→ Work instruction: In the material below, find every line containing the string "only" and return it.

→ Dataset entries:
§ §

(* ===== verification/Models.v ===== *)
(** * Models: the data of the system ([src/src/bk/models.py])

    Requests as the dataclasses declare them, and the ledger document with its
    reservations. A ledger is read from JSON and validated by
    [ledger_schema.validate_ledger_document] before any code sees it, so each
    field has the type the schema guarantees; a field the schema leaves free
    ([share_units], the job object, the policy) stays a JSON value. Stored
    timestamps are the instants [parse_iso] reads back, whole seconds in UTC. *)

From S2P Require Import Prelude PyBase.

(** ** Constants *)

Definition MODE_SHARED : string := "shared".
Definition MODE_EXCLUSIVE : string := "exclusive".

Definition STATUS_ACTIVE : string := "active".
Definition STATUS_CANCELLED : string := "cancelled".
Definition STATUS_EXPIRED : string := "expired".

Definition JOB_PENDING : string := "pending".
Definition JOB_CLAIMED : string := "claimed".
Definition JOB_RUNNING : string := "running".
Definition JOB_SUCCEEDED : string := "succeeded".
Definition JOB_FAILED : string := "failed".
Definition JOB_CANCELLED : string := "cancelled".
Definition JOB_MISSED : string := "missed".
Definition JOB_TIMED_OUT : string := "timed-out".
Definition JOB_INTERRUPTED : string := "interrupted".
Definition JOB_UNCERTAIN : string := "uncertain".

(** ** Requests *)

Record actor := Actor { a_uid : Z; a_username : string }.

Record booking_request := BookingRequest {
  b_actor : actor;
  b_count : Z;
  b_duration_seconds : Z;
  b_start_at : datetime;
  b_mode : string;
  b_preferred_gpus : option (list Z);
  b_gpu_order : option (list Z);
  b_gpu_scores : option (list (Z * pyfloat));
  b_op_id : option string;
  b_allow_queue : bool;
  b_job_spec_id : option string;
  b_job_digest : option string;
  b_job_summary : option string;
  b_job_digest_aliases : option (list string);
  b_expected_memory_mb : option Z;
  b_gpu_memory_capacity_mb : option (list (Z * Z));
  b_share_units : option Z;
  b_excluded_gpus : option (list Z);
}.

Record edit_request := EditRequest {
  e_actor : actor;
  e_reservation_id : string;
  e_op_id : option string;
  e_start_at : option datetime;
  e_duration_seconds : option Z;
  e_mode : option string;
  e_preferred_gpus : option (list Z);
  e_gpu_order : option (list Z);
  e_gpu_scores : option (list (Z * pyfloat));
  e_count : option Z;
  e_allow_queue : bool;
  e_expected_memory_mb : option Z;
  e_update_expected_memory : bool;
  e_gpu_memory_capacity_mb : option (list (Z * Z));
  e_share_units : option Z;
  e_update_share_units : bool;
  e_excluded_gpus : option (list Z);
}.

(** ** The ledger *)

(** A scheduled job is an object whose fields the schema does not constrain. *)
Abbreviation job := (gmap string json) (only parsing).

(** The part of a reservation an edit may change, as the history stores it. *)
Record edit_state := EditState {
  s_gpus : list Z;
  s_mode : string;
  s_start_at : datetime;
  s_end_at : datetime;
  s_expected_memory_mb : option Z;
  s_share_units : option json;
}.

Record edit_operation := EditOperation {
  eo_op_id : string;
  eo_signature : string;
  eo_at : option datetime;
  eo_actor_uid : option Z;
  eo_actor_username : option string;
  eo_before : option edit_state;
  eo_after : option edit_state;
}.

Record cancel_operation := CancelOperation {
  co_op_id : string;
  co_signature : string;
  co_at : option datetime;
  co_actor_uid : option Z;
  co_actor_username : option string;
  co_kind : option string;
  co_reason : option string;
}.

Record notification := Notification {
  n_id : string;
  n_type : string;
  n_created_at : datetime;
  n_actor_uid : Z;
  n_actor_username : string;
  n_reason : string;
  n_message : string;
}.

(** [r_share_units] is [None] when the key is absent; [r_edit_operations] and
    [r_notifications] are [None] for an explicit JSON null and [Some []] when
    the key is absent, the two cases [dict.get(key, [])] tells apart. *)
Record reservation := Reservation {
  r_id : string;
  r_op_id : option string;
  r_uid : Z;
  r_username : option string;
  r_gpus : list Z;
  r_mode : string;
  r_start_at : datetime;
  r_end_at : datetime;
  r_status : string;
  r_created_at : option datetime;
  r_updated_at : option datetime;
  r_expected_memory_mb : option Z;
  r_share_units : option json;
  r_operation_signature : option string;
  r_job : option job;
  r_edit_operations : option (list edit_operation);
  r_cancel_operation : option cancel_operation;
  r_notifications : option (list notification);
}.

Record announcement := Announcement {
  an_id : string;
  an_level : string;
  an_message : string;
  an_created_at : datetime;
  an_updated_at : option datetime;
  an_starts_at : datetime;
  an_expires_at : datetime;
  an_actor_uid : Z;
  an_actor_username : string;
  an_archived : option (datetime * Z * string);
}.

(** [l_policy] is [None] when the key is absent or null. *)
Record ledger := Ledger {
  l_reservations : list reservation;
  l_policy : option json;
  l_announcements : list announcement;
  l_last_transaction_id : option string;
}.

Definition set_reservations (rs : list reservation) (l : ledger) : ledger :=
  Ledger rs (l_policy l) (l_announcements l) (l_last_transaction_id l).

Definition set_policy (p : json) (l : ledger) : ledger :=
  Ledger (l_reservations l) (Some p) (l_announcements l) (l_last_transaction_id l).

Record booking_result := BookingResult {
  br_reservation : reservation;
  br_created : bool;
  br_message : string;
  br_queued : bool;
}.

(** An audit record of [ops.log]. Administrator cancellations also name the
    acting administrator. *)
Record log_item := LogItem {
  lg_ts : datetime;
  lg_uid : Z;
  lg_username : string;
  lg_action : string;
  lg_reservation_id : string;
  lg_op_id : option string;
  lg_gpus : list Z;
  lg_mode : string;
  lg_share_units : option json;
  lg_start_at : datetime;
  lg_end_at : datetime;
  lg_result : string;
  lg_message : string;
  lg_acting : option actor;
}.

(** What a mutator passed to [LedgerStore.transaction] returns. *)
Abbreviation mutation A := (ledger * A * list log_item * bool)%type (only parsing).

(** ** Field updates *)

Definition with_status (status : string) (r : reservation) : reservation :=
  Reservation (r_id r) (r_op_id r) (r_uid r) (r_username r) (r_gpus r) (r_mode r)
    (r_start_at r) (r_end_at r) status (r_created_at r) (r_updated_at r)
    (r_expected_memory_mb r) (r_share_units r) (r_operation_signature r) (r_job r)
    (r_edit_operations r) (r_cancel_operation r) (r_notifications r).

Definition with_updated_at (t : datetime) (r : reservation) : reservation :=
  Reservation (r_id r) (r_op_id r) (r_uid r) (r_username r) (r_gpus r) (r_mode r)
    (r_start_at r) (r_end_at r) (r_status r) (r_created_at r) (Some t)
    (r_expected_memory_mb r) (r_share_units r) (r_operation_signature r) (r_job r)
    (r_edit_operations r) (r_cancel_operation r) (r_notifications r).

Definition with_job (j : option job) (r : reservation) : reservation :=
  Reservation (r_id r) (r_op_id r) (r_uid r) (r_username r) (r_gpus r) (r_mode r)
    (r_start_at r) (r_end_at r) (r_status r) (r_created_at r) (r_updated_at r)
    (r_expected_memory_mb r) (r_share_units r) (r_operation_signature r) j
    (r_edit_operations r) (r_cancel_operation r) (r_notifications r).

Definition with_cancel_operation (c : cancel_operation) (r : reservation) : reservation :=
  Reservation (r_id r) (r_op_id r) (r_uid r) (r_username r) (r_gpus r) (r_mode r)
    (r_start_at r) (r_end_at r) (r_status r) (r_created_at r) (r_updated_at r)
    (r_expected_memory_mb r) (r_share_units r) (r_operation_signature r) (r_job r)
    (r_edit_operations r) (Some c) (r_notifications r).

Definition with_notifications (n : list notification) (r : reservation) : reservation :=
  Reservation (r_id r) (r_op_id r) (r_uid r) (r_username r) (r_gpus r) (r_mode r)
    (r_start_at r) (r_end_at r) (r_status r) (r_created_at r) (r_updated_at r)
    (r_expected_memory_mb r) (r_share_units r) (r_operation_signature r) (r_job r)
    (r_edit_operations r) (r_cancel_operation r) (Some n).

Definition with_edit_operations (h : list edit_operation) (r : reservation) : reservation :=
  Reservation (r_id r) (r_op_id r) (r_uid r) (r_username r) (r_gpus r) (r_mode r)
    (r_start_at r) (r_end_at r) (r_status r) (r_created_at r) (r_updated_at r)
    (r_expected_memory_mb r) (r_share_units r) (r_operation_signature r) (r_job r)
    (Some h) (r_cancel_operation r) (r_notifications r).

Definition with_end_at (t : datetime) (r : reservation) : reservation :=
  Reservation (r_id r) (r_op_id r) (r_uid r) (r_username r) (r_gpus r) (r_mode r)
    (r_start_at r) t (r_status r) (r_created_at r) (r_updated_at r)
    (r_expected_memory_mb r) (r_share_units r) (r_operation_signature r) (r_job r)
    (r_edit_operations r) (r_cancel_operation r) (r_notifications r).

(** The schedule of a reservation: GPUs, mode, interval, memory and share. *)
Definition with_schedule (gpus : list Z) (mode : string) (start end_ : datetime)
    (mem : option Z) (units : option json) (r : reservation) : reservation :=
  Reservation (r_id r) (r_op_id r) (r_uid r) (r_username r) gpus mode
    start end_ (r_status r) (r_created_at r) (r_updated_at r)
    mem units (r_operation_signature r) (r_job r)
    (r_edit_operations r) (r_cancel_operation r) (r_notifications r).

(** [job.get("status")] as text, when it is text. *)
Definition job_status (j : job) : option string :=
  match j !! "status" with Some (JStr s) => Some s | _ => None end.

(** Replace the first reservation with the given id, the one a loop that
    compares [reservation.get("id")] finds. *)
Fixpoint update_first (id : string) (f : reservation → reservation)
    (rs : list reservation) : list reservation :=
  match rs with
  | [] => []
  | r :: rest => if bool_decide (r_id r = id) then f r :: rest
                 else r :: update_first id f rest
  end.

Fixpoint find_first (id : string) (rs : list reservation) : option reservation :=
  match rs with
  | [] => None
  | r :: rest => if bool_decide (r_id r = id) then Some r else find_first id rest
  end.

Definition ids (l : ledger) : list string := r_id <$> l_reservations l.

(** ** Lemmas *)

Lemma find_first_Some id rs r :
  find_first id rs = Some r → r ∈ rs ∧ r_id r = id.
Proof.
  induction rs as [|r' rs IH]; simpl; [done|]. case_bool_decide; intros ?; simplify_eq.
  - split; [left|done].
  - destruct IH; [done|]. split; [by right|done].
Qed.

Lemma update_first_ids id f rs :
  (∀ r, r_id r = id → r_id (f r) = id) → r_id <$> update_first id f rs = r_id <$> rs.
Proof.
  intros Hf. induction rs as [|r rs IH]; [done|]. simpl.
  case_bool_decide as E; csimpl; [by rewrite Hf, E by done|]. f_equal. apply IH.
Qed.

Lemma filter_other_ids id (rs : list reservation) :
  id ∉ r_id <$> rs → filter (λ x, r_id x ≠ id) rs = rs.
Proof.
  induction rs as [|x rs IH]; intros Hn; [done|]. csimpl in *.
  apply not_elem_of_cons in Hn as [? ?].
  rewrite filter_cons_True by done. by rewrite IH.
Qed.

(** With distinct ids, updating the found reservation replaces it and keeps
    every other one. *)
Lemma update_first_perm id f rs r :
  NoDup (r_id <$> rs) → find_first id rs = Some r →
  update_first id f rs ≡ₚ f r :: filter (λ x, r_id x ≠ id) rs.
Proof.
  induction rs as [|r' rs IH]; simpl; intros Hd Hf; [done|].
  apply NoDup_cons in Hd as [Hn Hd]. case_bool_decide as E; simplify_eq.
  - rewrite filter_cons_False by naive_solver. by rewrite filter_other_ids.
  - rewrite IH by done. rewrite filter_cons_True by done. apply Permutation_swap.
Qed.

Lemma find_first_perm id rs r :
  NoDup (r_id <$> rs) → find_first id rs = Some r →
  rs ≡ₚ r :: filter (λ x, r_id x ≠ id) rs.
Proof.
  intros Hd Hf. rewrite <- (update_first_perm id (λ x, x) rs r Hd Hf).
  clear. induction rs as [|x rs IH]; simpl; [done|]. case_bool_decide; [done|]. by constructor.
Qed.

(** ** Well-formed ledgers

    What [ledger_schema.validate_ledger_document] guarantees of a document it
    accepts, on the decoded values. *)

Definition MAX_EDIT_OPERATIONS_PER_RESERVATION : Z := 256.
Definition MAX_NOTIFICATIONS_PER_RESERVATION : Z := 128.

Record reservation_ok (r : reservation) : Prop := ReservationOk {
  ro_gpus : NoDup (r_gpus r);
  ro_gpus_nonempty : r_gpus r ≠ [];
  ro_interval : r_start_at r < r_end_at r;
  ro_mode : r_mode r = MODE_SHARED ∨ r_mode r = MODE_EXCLUSIVE;
  ro_status : r_status r = STATUS_ACTIVE ∨ r_status r = STATUS_CANCELLED
              ∨ r_status r = STATUS_EXPIRED;
  ro_memory : ∀ m, r_expected_memory_mb r = Some m → 1 ≤ m;
  ro_history : Z.of_nat (length (default [] (r_edit_operations r)))
               ≤ MAX_EDIT_OPERATIONS_PER_RESERVATION;
  ro_notifications : Z.of_nat (length (default [] (r_notifications r)))
               ≤ MAX_NOTIFICATIONS_PER_RESERVATION;
}.

Record ledger_ok (l : ledger) : Prop := LedgerOk {
  lo_ids : NoDup (ids l);
  lo_reservations : ∀ r, r ∈ l_reservations l → reservation_ok r;
}.
(* ===== verification/Policy.v ===== *)
(** * Policy: the scheduling policy bound to a ledger ([src/src/bk/policy.py])

    The first write stores the configuration's policy in the ledger; later
    writes and daemon reads refuse a configuration that disagrees with it. The
    values' [repr] in the mismatch message is left out: the message names the
    keys that differ. *)

From S2P Require Import Prelude PyBase Granularity Timeparse Models Config.
From Stdlib Require Import SpecFloat.

Definition LEDGER_POLICY_VERSION : Z := 1.
Definition STORAGE_GID_POLICY_KEY : string := "storage_gid".

(** Octal digits, most significant first. [fuel] bounds the number of digits:
    22 covers every 64-bit mode. *)
Fixpoint octal_digits (fuel : nat) (n : Z) (acc : list ascii) : list ascii :=
  match fuel with
  | O => acc
  | S fuel' =>
      if n <? 8 then digit_char n :: acc
      else octal_digits fuel' (n / 8) (digit_char (n mod 8) :: acc)
  end.

(** [f"{mode:04o}"] *)
Definition octal4 (n : Z) : string :=
  let ds := octal_digits 22 n [] in
  text (replicate (4 - length ds) "0"%char ++ ds).

(** Python's [==] between a stored JSON value and a scalar: [True], [1] and
    [1.0] are equal. *)
Definition number_of (v : json) : option (Z * Z) :=
  match v with
  | JBool b => Some (if b then 1 else 0, 0)
  | JInt z => Some (z, 0)
  | JFloat (S754_zero _) => Some (0, 0)
  | JFloat (S754_finite s m e) => Some (if s then Zneg m else Zpos m, e)
  | _ => None
  end.

Definition scalar_eq (current expected : json) : bool :=
  match current, expected with
  | JStr a, JStr b => bool_decide (a = b)
  | JNull, JNull => true
  | _, _ =>
      match number_of current, number_of expected with
      | Some (m1, e1), Some (m2, e2) =>
          m1 * 2 ^ (Z.max 0 (e1 - e2)) =? m2 * 2 ^ (Z.max 0 (e2 - e1))
      | _, _ => false
      end
  end.

Definition config_slot_seconds (c : config) : Z := slot_minutes c * 60.

(** The eight keys every policy has. *)
Definition policy_core (c : config) : list (string * json) :=
  [("version", JInt LEDGER_POLICY_VERSION);
   ("gpu_count", JInt (gpu_count c));
   ("max_shared_reservations_per_gpu", JInt (max_shared_users c));
   ("granularity_seconds", JInt (config_slot_seconds c));
   ("require_shared_memory", JBool (require_shared_memory c));
   ("shared_memory_reserve_mb", JInt (shared_memory_reserve_mb c));
   ("file_mode", JStr (octal4 (file_mode c)));
   ("dir_mode", JStr (octal4 (dir_mode c)))].

Definition policy_for_config (c : config) : list (string * json) :=
  policy_core c ++
  match storage_gid c with
  | Some g => [(STORAGE_GID_POLICY_KEY, JInt g)]
  | None => []
  end.

Definition gid_json (g : option Z) : json :=
  match g with Some z => JInt z | None => JNull end.

(** Keys on which the stored policy and the configuration differ. *)
Definition policy_mismatches (current : list (string * json)) (c : config) : list string :=
  (fst <$> filter (λ kv, kv.1 ≠ STORAGE_GID_POLICY_KEY
                         ∧ scalar_eq (dict_get kv.1 current) kv.2 = false)
             (policy_for_config c))
  ++ match assoc_get STORAGE_GID_POLICY_KEY current with
     | Some v => if scalar_eq v (gid_json (storage_gid c)) then [] else [STORAGE_GID_POLICY_KEY]
     | None => []
     end.

Definition validate_ledger_policy (l : ledger) (c : config) : res unit :=
  match l_policy l with
  | None | Some JNull => Ok tt
  | Some (JObj current) =>
      match policy_mismatches current c with
      | [] => Ok tt
      | keys => Raise (BookingError ("local configuration does not match ledger policy: "
                                     +:+ join "; " keys))
      end
  | Some _ => Raise (BookingError "ledger policy must be a JSON object")
  end.

Definition bind_ledger_policy (l : ledger) (c : config) : res (ledger * bool) :=
  match l_policy l with
  | None | Some JNull => Ok (set_policy (JObj (policy_for_config c)) l, true)
  | Some p =>
      _ ← validate_ledger_policy l c;
      match p, storage_gid c with
      | JObj current, Some g =>
          match assoc_get STORAGE_GID_POLICY_KEY current with
          | None => Ok (set_policy (JObj (current ++ [(STORAGE_GID_POLICY_KEY, JInt g)])) l, true)
          | Some _ => Ok (l, false)
          end
      | _, _ => Ok (l, false)
      end
  end.

(** ** The daemon guard: [PolicyGuardedLedgerStore._validate] *)

Definition is_bound (l : ledger) : bool :=
  match l_policy l with None | Some JNull => false | _ => true end.

Definition validate_daemon_ledger_policy (l : ledger) (c : config) (daemon : string) : res unit :=
  match validate_ledger_policy l c with
  | Raise (BookingError msg) =>
      Raise (BookingError (daemon +:+ " configuration does not match the ledger; "
               +:+ "stop the daemon and align its trusted configuration: " +:+ msg))
  | r => r
  end.

(** The state is [_saw_bound_policy]; the result is its next value. *)
Definition guard_validate (c : config) (daemon : string) (saw : bool) (l : ledger) : res bool :=
  if negb (is_bound l) && saw
  then Raise (BookingError (daemon +:+ " cannot continue because the ledger policy was removed; "
                +:+ "restart it after the reset or restore completes"))
  else
    _ ← validate_daemon_ledger_policy l c daemon;
    Ok (saw || is_bound l).

Definition ledger_storage_modes (l : ledger) : res (option (string * string)) :=
  match l_policy l with
  | None | Some JNull => Ok None
  | Some (JObj current) =>
      match dict_get "file_mode" current, dict_get "dir_mode" current with
      | JStr f, JStr d => Ok (Some (f, d))
      | _, _ => Raise (BookingError "ledger policy storage modes are invalid")
      end
  | Some _ => Raise (BookingError "ledger policy must be a JSON object")
  end.

(** ** Lemmas *)

Lemma scalar_eq_int z z' : scalar_eq (JInt z) (JInt z') = true ↔ z = z'.
Proof. simpl. rewrite !Z.mul_1_r. apply Z.eqb_eq. Qed.

Lemma scalar_eq_refl v : (∀ f, v ≠ JFloat f) → (∀ l, v ≠ JList l) → (∀ o, v ≠ JObj o) →
  scalar_eq v v = true.
Proof.
  intros Hf Hl Ho. destruct v; simpl; try done; rewrite ?Z.eqb_refl; try done.
  - naive_solver.
  - by rewrite bool_decide_eq_true_2.
  - naive_solver.
  - naive_solver.
Qed.

(** Nothing mismatches exactly when every core key agrees and a stored group,
    if any, is the configured one. *)
Lemma policy_mismatches_nil current c :
  policy_mismatches current c = [] ↔
  (∀ k v, (k, v) ∈ policy_core c → scalar_eq (dict_get k current) v = true) ∧
  (∀ v, assoc_get STORAGE_GID_POLICY_KEY current = Some v →
        scalar_eq v (gid_json (storage_gid c)) = true).
Proof.
  unfold policy_mismatches. rewrite app_nil, fmap_nil_iff. split.
  - intros [Hc Hg]. split.
    + intros k v Hkv. destruct (scalar_eq (dict_get k current) v) eqn:E; [done|exfalso].
      assert (Hin : (k, v) ∈ filter (λ kv, kv.1 ≠ STORAGE_GID_POLICY_KEY
        ∧ scalar_eq (dict_get kv.1 current) kv.2 = false) (policy_for_config c)).
      { apply list_elem_of_filter. split.
        - split; [|done]. simpl. unfold policy_core in Hkv.
          repeat (apply elem_of_cons in Hkv as [Hkv|Hkv]; [by simplify_eq|]).
          by apply not_elem_of_nil in Hkv.
        - apply elem_of_app. by left. }
      rewrite Hc in Hin. by apply not_elem_of_nil in Hin.
    + intros v Hv. rewrite Hv in Hg. by destruct (scalar_eq v _).
  - intros [Hc Hg]. split.
    + apply filter_nil_iff. intros [k v] Hin [Hk Hne]; simpl in *.
      apply elem_of_app in Hin as [Hin|Hin]; [by rewrite (Hc k v Hin) in Hne|].
      destruct (storage_gid c); [|by apply not_elem_of_nil in Hin].
      apply list_elem_of_singleton in Hin. by simplify_eq.
    + destruct (assoc_get _ current) as [v|]; [|done]. by rewrite (Hg v eq_refl).
Qed.
Lemma multiline_text_Ok v p n s : _bounded_multiline_text v p n = Ok s → read_text v = Some s.
Proof. unfold _bounded_multiline_text. destruct v; try done. by repeat case_match; intros [= <-]. Qed.

Lemma timestamp_Ok v p t : _timestamp v p = Ok t → read_time v = Some t.
Proof.
  unfold _timestamp, read_time. destruct v; try done. destruct (too_long _ _); [done|].
  destruct (parse_iso s) as [t'|[]]; try done. by intros [= <-].
Qed.

Lemma uid_Ok v p z : _uid v p = Ok z → read_uid v = Some z ∧ 0 ≤ z ≤ MAX_UID.
Proof.
  unfold _uid, read_uid. destruct v as [| |z'| |s| |]; try done; [|destruct (py_int s) as [z'|]; [|done]];
    (destruct (_ || _) eqn:E; [done|]; intros [= <-]; bk_split; done).
Qed.

Lemma positive_integer_Ok v p :
  _optional_positive_integer v p = Ok tt →
  ∃ o, read_optional read_int v = Some o ∧ ∀ m, o = Some m → 1 ≤ m.
Proof.
  unfold _optional_positive_integer. destruct v as [| |z| | | |]; try done.
  - intros _. by exists None.
  - destruct (Z.ltb_spec z 1); [done|]. intros _. exists (Some z). split; [done|].
    by intros m [= <-].
Qed.

Lemma require_choice_Ok v choices msg :
  require_choice v choices msg = Ok tt → ∃ s, read_text v = Some s ∧ s ∈ choices.
Proof.
  unfold require_choice, _not_in. destruct v as [| | | |s| |]; try done. simpl.
  case_bool_decide; [|done]. intros _. by exists s.
Qed.

Lemma when_given_Ok {A B} (v : json) (check : json → res A) (read : json → option B) :
  when_given v check = Ok tt → (∀ a, check v = Ok a → ∃ b, read v = Some b) →
  ∃ o, read_optional read v = Some o.
Proof.
  intros H Hread. assert (Hcase : v = JNull ∨ ∃ a, check v = Ok a).
  { unfold when_given in H. destruct v; try (by left); right;
      by apply res_bind_Ok in H as (a & Ha & _); exists a. }
  destruct Hcase as [->|(a & Ha)]; [by exists None|].
  destruct (Hread a Ha) as [b Hb]. unfold read_optional. rewrite Hb.
  destruct v; (by exists None) || by exists (Some b).
Qed.

Lemma given_text v p n : when_given v (λ v, _bounded_text v p n) = Ok tt →
  ∃ o, read_optional read_text v = Some o.
Proof. intros H. eapply when_given_Ok; [exact H|]. intros s [? _]%bounded_text_Ok. by exists s. Qed.

Lemma given_time v p : when_given v (λ v, _timestamp v p) = Ok tt →
  ∃ o, read_optional read_time v = Some o.
Proof. intros H. eapply when_given_Ok; [exact H|]. intros t ?%timestamp_Ok. by exists t. Qed.

Lemma given_uid v p : when_given v (λ v, _uid v p) = Ok tt →
  ∃ o, read_optional read_uid v = Some o.
Proof. intros H. eapply when_given_Ok; [exact H|]. intros t [? _]%uid_Ok. by exists t. Qed.

Lemma state_gpus_Ok p i l gs : state_gpus p i l = Ok gs → mapM read_int l = Some gs.
Proof.
  revert i gs. induction l as [|v l IH]; intros i gs; simpl; [by intros [= <-]|].
  destruct v; try done. destruct (_ && _); [|done]. rewrite res_bind_Ok.
  intros (gs' & E & [= <-]). simpl. by rewrite (IH _ _ E).
Qed.
(** A backup that fails is a warning. *)
Definition backup_ledger (s : ledger_store) (ledger : json) : F unit :=
  backed_up ← attempt (_write_backup s ledger);
  match backed_up with
  | Ok _ => mret tt
  | Raise e =>
      if is_os_error e
      then _add_warning ["ledger committed but backup failed: " +:+ error_text e]
      else throw e
  end.

Definition _apply_journal_unlocked (s : ledger_store) (j : list (string * json)) : F unit :=
  let ledger := dict_get "ledger" j in
  _ ← match ledger with JNull => mret tt | ledger => apply_ledger s ledger (j_transaction_id j) end;
  _ ← match j_logs j with [] => mret tt | logs => _append_missing_logs s logs end;
  match ledger with JNull => mret tt | ledger => backup_ledger s ledger end.

Definition _clear_journal_best_effort (s : ledger_store) : F unit :=
  cleared ← attempt (_ ← unlink (journal_path s); check);
  match cleared with
  | Ok _ => mret tt
  | Raise e =>
      if is_os_error e
      then _add_warning ["transaction committed but journal cleanup failed: " +:+ error_text e]
      else throw e
  end.

(** The journal file, read and checked. *)
Definition load_journal (s : ledger_store) : F json :=
  _ ← _managed_gid;
  journal ← load_json (journal_path s);
  _ ← of_res (_validate_journal s journal);
  mret journal.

§ §

→ Problem solution:
Abbreviation job := (gmap string json) (only parsing).
Abbreviation mutation A := (ledger * A * list log_item * bool)%type (only parsing).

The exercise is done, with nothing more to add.